- Opening Delimiter -
(** The session group: a metadata write through the copy leaves the
    original's dictionary (object 6) alone, and a write to the width in
    the copy's size list changes the width of the original camera. *)
Lemma CameraGroup_copy_shares_sizes_witness :
  exists h' cp h'' h3,
    Store.CameraGroup_copy session_store session_group = Ok (h', cp)
    /\ Store.metadata_setitem h' cp "session" "second" = Ok h''
    /\ Store.read h'' 6%nat
       = Ok (Store.ODict [("session"%string, "first"%string)])
    /\ size_of session_store session_group 0 = Ok [640; 480]%Z
    /\ size_setitem h' cp 0 0 1280 = Ok h3
    /\ size_of h3 session_group 0 = Ok [1280; 480]%Z.
Proof.
  destruct (Store.CameraGroup_copy session_store session_group)
    as [[h' cp]|e] eqn:E1; [|vm_compute in E1; discriminate E1].
  destruct (Store.metadata_setitem h' cp "session" "second")
    as [h''|e] eqn:E2.
  - destruct (proj2 (proj2 (@CameraGroup_copy_shares_sizes _ _ _ _ E1))
                0%nat 0%nat 1280%Z [640; 480]%Z [1280; 480]%Z
                eq_refl eq_refl) as (h3 & Hw & Hr).
    exists h', cp, h'', h3. split; [reflexivity|]. split; [exact E2|].
    split; [|split; [reflexivity | split; [exact Hw | exact Hr]]].
    rewrite (proj1 (proj2 (@CameraGroup_copy_shares_sizes _ _ _ _ E1))
               _ _ _ E2 6%nat);
      [reflexivity | cbn; lia].
  - vm_compute in E1. injection E1 as <- <-. vm_compute in E2. discriminate E2.
Defined.

(* ================================================================== *)
(** ** Dumping and loading a group *)

Lemma get_dicts_spec (cams : list Camera) :
  match mapM get_dict cams with
  | Ok dicts =>
      forallb (fun c => match size c with Some _ => true | None => false end)
              cams = true
      /\ length dicts = length cams
  | Raise e =>
      e = TypeError
      /\ forallb (fun c => match size c with Some _ => true | None => false end)
                 cams = false
  end.
Proof.
  induction cams as [|c cams IH]; cbn [mapM forallb]; [now split|].
  unfold get_dict at 1. destruct (size c) as [sz|]; cbn [andb]; [|now split].
  destruct (mapM get_dict cams) as [dicts|e].
  - destruct IH as [IH1 IH2].
    destruct (kind c); cbn [bind length]; split; congruence.
  - destruct (kind c); cbn [bind]; exact IH.
Qed.

Lemma cam_key_not_metadata (i : nat) :
  String.eqb "metadata" (cam_key i) = false.
Proof. reflexivity. Qed.

Lemma dict_set_new_key {V : Type} (d : pydict V) (k : string) (v : V) :
  forallb (fun kv => negb (String.eqb k (fst kv))) d = true ->
  dict_set d k v = d ++ [(k, v)].
Proof.
  induction d as [|[k' v'] d IH]; cbn [forallb dict_set fst app]; [reflexivity|].
  intros H. apply andb_prop in H. destruct H as [H1 H2].
  apply negb_true_iff in H1. rewrite H1. now rewrite IH.
Qed.

(** The document [dump] builds before it opens the file. *)
Lemma dump_document (g : CameraGroup) :
  match dump g with
  | Ok doc =>
      forallb (fun c => match size c with Some _ => true | None => false end)
              (cameras g) = true
      /\ map fst doc
         = map cam_key (seq 0 (length (cameras g))) ++ ["metadata"%string]
  | Raise e =>
      e = TypeError
      /\ forallb (fun c => match size c with Some _ => true | None => false end)
                 (cameras g) = false
  end.
Proof.
  unfold dump, get_dicts. pose proof (get_dicts_spec (cameras g)) as H.
  destruct (mapM get_dict (cameras g)) as [dicts|e]; cbn [bind]; [|exact H].
  destruct H as [H1 H2]. split; [exact H1|].
  rewrite dict_set_new_key.
  - rewrite map_app, H2. cbn [map fst]. f_equal.
    generalize 0%nat. clear H1. revert dicts H2.
    induction (cameras g) as [|c cams IH]; intros [|d dicts] H2 s;
      try discriminate H2; [reflexivity|].
    cbn [length seq map combine fst]. f_equal. apply IH. now injection H2.
  - apply forallb_forall. intros [k d] Hin. cbn [fst].
    apply in_combine_l in Hin. apply in_map_iff in Hin.
    destruct Hin as (i & <- & _). now rewrite cam_key_not_metadata.
Qed.

Lemma combine_keys_nth (ds : list (pydict toml_value)) :
  forall (s i : nat) (d : pydict toml_value),
    nth_error ds i = Some d ->
    nth_error (combine (map cam_key (seq s (length ds))) ds) i
    = Some (cam_key (s + i), d).
Proof.
  induction ds as [|d0 ds IH]; intros s i d Hi; [destruct i; discriminate Hi|].
  destruct i as [|i]; cbn [length seq map combine nth_error] in *.
  - injection Hi as ->. now rewrite Nat.add_0_r.
  - rewrite (IH (S s) i d Hi). do 3 f_equal. lia.
Qed.

Section TomlFiles.
Variable fs : Type.
Variable toml_dump :
  pydict (pydict toml_value) -> string -> fs -> result fs.
Variable toml_load : string -> fs -> result (pydict (pydict toml_value)).

(** X18.  [dump] needs the frame size of every camera before it
    touches the file: when some camera has none (as the cameras of
    [from_names] do) it raises [TypeError] whatever the file and the
    encoder are; when every camera has one, it does what opening the
    file and [toml.dump] do, raising their exceptions too, on the
    document with one table per camera under the keys
    [cam_0, cam_1, ...] in camera order, followed by the metadata
    table. *)
Theorem dump_needs_sizes (g : CameraGroup) (fname : string) (files : fs) :
  if forallb (fun c => match size c with Some _ => true | None => false end)
             (cameras g)
  then exists doc,
         Toml.dump toml_dump g fname files = toml_dump doc fname files
         /\ map fst doc
            = map cam_key (seq 0 (length (cameras g))) ++ ["metadata"%string]
         /\ (forall i c, nth_error (cameras g) i = Some c ->
               exists d, get_dict c = Ok d
                         /\ nth_error doc i = Some (cam_key i, d))
         /\ nth_error doc (length (cameras g))
            = Some ("metadata"%string, metadata_table (metadata g))
  else Toml.dump toml_dump g fname files = Raise TypeError.
Proof.
  unfold Toml.dump. pose proof (dump_document g) as H.
  destruct (dump g) as [doc|e] eqn:E.
  - destruct H as [-> Hk]. exists doc. split; [reflexivity|].
    split; [exact Hk|].
    unfold dump, get_dicts in E. inv_bind E as dicts Ed. injection E as <-.
    pose proof (mapM_length _ _ Ed) as Hl.
    rewrite dict_set_new_key.
    + split.
      * intros i c Hi.
        destruct (mapM_nth_error _ _ i Ed Hi) as (d & Hd & Hnd).
        exists d. split; [exact Hd|].
        rewrite nth_error_app1.
        -- exact (combine_keys_nth dicts 0 i Hnd).
        -- rewrite length_combine, length_map, length_seq, Nat.min_id.
           apply nth_error_Some. congruence.
      * rewrite <- Hl.
        rewrite nth_error_app2
          by (rewrite length_combine, length_map, length_seq; lia).
        rewrite length_combine, length_map, length_seq, Nat.min_id.
        rewrite Nat.sub_diag. reflexivity.
    + apply forallb_forall. intros [k d] Hin. cbn [fst].
      apply in_combine_l in Hin. apply in_map_iff in Hin.
      destruct Hin as (i & <- & _). now rewrite cam_key_not_metadata.
  - destruct H as [-> ->]. reflexivity.
Qed.

(** X19.  For a group of at most ten cameras that all have a frame
    size, and a file that gives back to [toml.load] the document
    [toml.dump] was handed, dumping and loading returns the same
    cameras in the same order with their class, name, size, matrix,
    distortions and pose, and the same metadata; [extra_dist], which
    is not written, comes back unset, so a group without it round-trips
    exactly. *)
Theorem dump_load_roundtrip (g : CameraGroup) (fname : string)
    (files files' : fs) :
  (length (cameras g) <= 10)%nat ->
  forallb (fun c => match size c with Some _ => true | None => false end)
          (cameras g) = true ->
  Toml.dump toml_dump g fname files = Ok files' ->
  (forall doc, dump g = Ok doc -> toml_load fname files' = Ok doc) ->
  exists g',
    Toml.load toml_load fname files' = Ok g'
    /\ metadata g' = metadata g
    /\ map (fun c => (kind c, name c, size c, matrix c, dist c, rvec c, tvec c))
           (cameras g')
       = map (fun c => (kind c, name c, size c, matrix c, dist c, rvec c,
                        tvec c))
             (cameras g)
    /\ Forall (fun c => extra_dist c = false) (cameras g')
    /\ (Forall (fun c => extra_dist c = false) (cameras g) -> g' = g).
Proof.
  intros Hlen Hsz Hdump Hfile.
  pose proof (dump_load_upto_10 g Hlen Hsz) as Hrt. unfold dump_load in Hrt.
  unfold Toml.dump in Hdump. unfold Toml.load.
  destruct (dump g) as [doc|e] eqn:E; [|discriminate Hdump].
  cbn [bind] in Hrt, Hdump. rewrite (Hfile doc eq_refl). cbn [bind].
  rewrite Hrt.
  eexists. split; [reflexivity|]. cbn [cameras metadata].
  split; [reflexivity|]. split; [|split].
  - rewrite map_map. reflexivity.
  - apply Forall_forall. intros c Hc. apply in_map_iff in Hc.
    now destruct Hc as (c0 & <- & _).
  - intros Hx. destruct g as [cams md]. cbn [cameras metadata] in *.
    f_equal. clear -Hx. induction Hx as [|c cams Hc Hcs IH]; [reflexivity|].
    cbn [map]. rewrite IH. f_equal. destruct c. cbn in Hc. now subst.
Qed.

End TomlFiles.

(** A pinhole, a fisheye and a pinhole camera, written to a file that
    keeps the document as it is, come back as they were. *)
Lemma dump_load_roundtrip_witness :
  exists files',
    Toml.dump plain_dump named_cameras "rig.toml" [] = Ok files'
    /\ Toml.load plain_load "rig.toml" files' = Ok named_cameras.
Proof.
  destruct (Toml.dump plain_dump named_cameras "rig.toml" [])
    as [files'|e] eqn:E; [|vm_compute in E; discriminate E].
  exists files'. split; [reflexivity|].
  destruct (@dump_load_roundtrip plain_files plain_dump plain_load
              named_cameras "rig.toml"%string [] files')
    as (g' & H & _ & _ & _ & Hid).
  - cbn. lia.
  - reflexivity.
  - exact E.
  - intros doc Hd. vm_compute in E. injection E as <-.
    vm_compute in Hd. injection Hd as <-. reflexivity.
  - rewrite H. f_equal. apply Hid. repeat constructor.
Defined.

(* ================================================================== *)
(** ** The default metadata of a group *)

Lemma new_cameras_grows (k : cam_kind) (names : list string) :
  forall (h h' : Store.store) (cams : list Store.loc),
    Construct.new_cameras h k names = (h', cams) ->
    exists ext, h' = h ++ ext.
Proof.
  induction names as [|nm names IH]; intros h h' cams H;
    cbn [Construct.new_cameras] in H.
  - injection H as <- _. exists []. now rewrite app_nil_r.
  - unfold Construct.new_camera, Store.alloc in H.
    destruct (Construct.new_cameras _ k names) as [h2 cs] eqn:E.
    injection H as <- _. apply IH in E. destruct E as [ext ->].
    rewrite <- !app_assoc. eauto.
Qed.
- Closing Delimiter -
§ Instructions for the task
Restate the line containing "(** A pinhole, a" and every remaining line of the records word for word. Add nothing.

§ Exercise solution
(** A pinhole, a fisheye and a pinhole camera, written to a file that
    keeps the document as it is, come back as they were. *)
Lemma dump_load_roundtrip_witness :
  exists files',
    Toml.dump plain_dump named_cameras "rig.toml" [] = Ok files'
    /\ Toml.load plain_load "rig.toml" files' = Ok named_cameras.
Proof.
  destruct (Toml.dump plain_dump named_cameras "rig.toml" [])
    as [files'|e] eqn:E; [|vm_compute in E; discriminate E].
  exists files'. split; [reflexivity|].
  destruct (@dump_load_roundtrip plain_files plain_dump plain_load
              named_cameras "rig.toml"%string [] files')
    as (g' & H & _ & _ & _ & Hid).
  - cbn. lia.
  - reflexivity.
  - exact E.
  - intros doc Hd. vm_compute in E. injection E as <-.
    vm_compute in Hd. injection Hd as <-. reflexivity.
  - rewrite H. f_equal. apply Hid. repeat constructor.
Defined.

(* ================================================================== *)
(** ** The default metadata of a group *)

Lemma new_cameras_grows (k : cam_kind) (names : list string) :
  forall (h h' : Store.store) (cams : list Store.loc),
    Construct.new_cameras h k names = (h', cams) ->
    exists ext, h' = h ++ ext.
Proof.
  induction names as [|nm names IH]; intros h h' cams H;
    cbn [Construct.new_cameras] in H.
  - injection H as <- _. exists []. now rewrite app_nil_r.
  - unfold Construct.new_camera, Store.alloc in H.
    destruct (Construct.new_cameras _ k names) as [h2 cs] eqn:E.
    injection H as <- _. apply IH in E. destruct E as [ext ->].
    rewrite <- !app_assoc. eauto.
Qed.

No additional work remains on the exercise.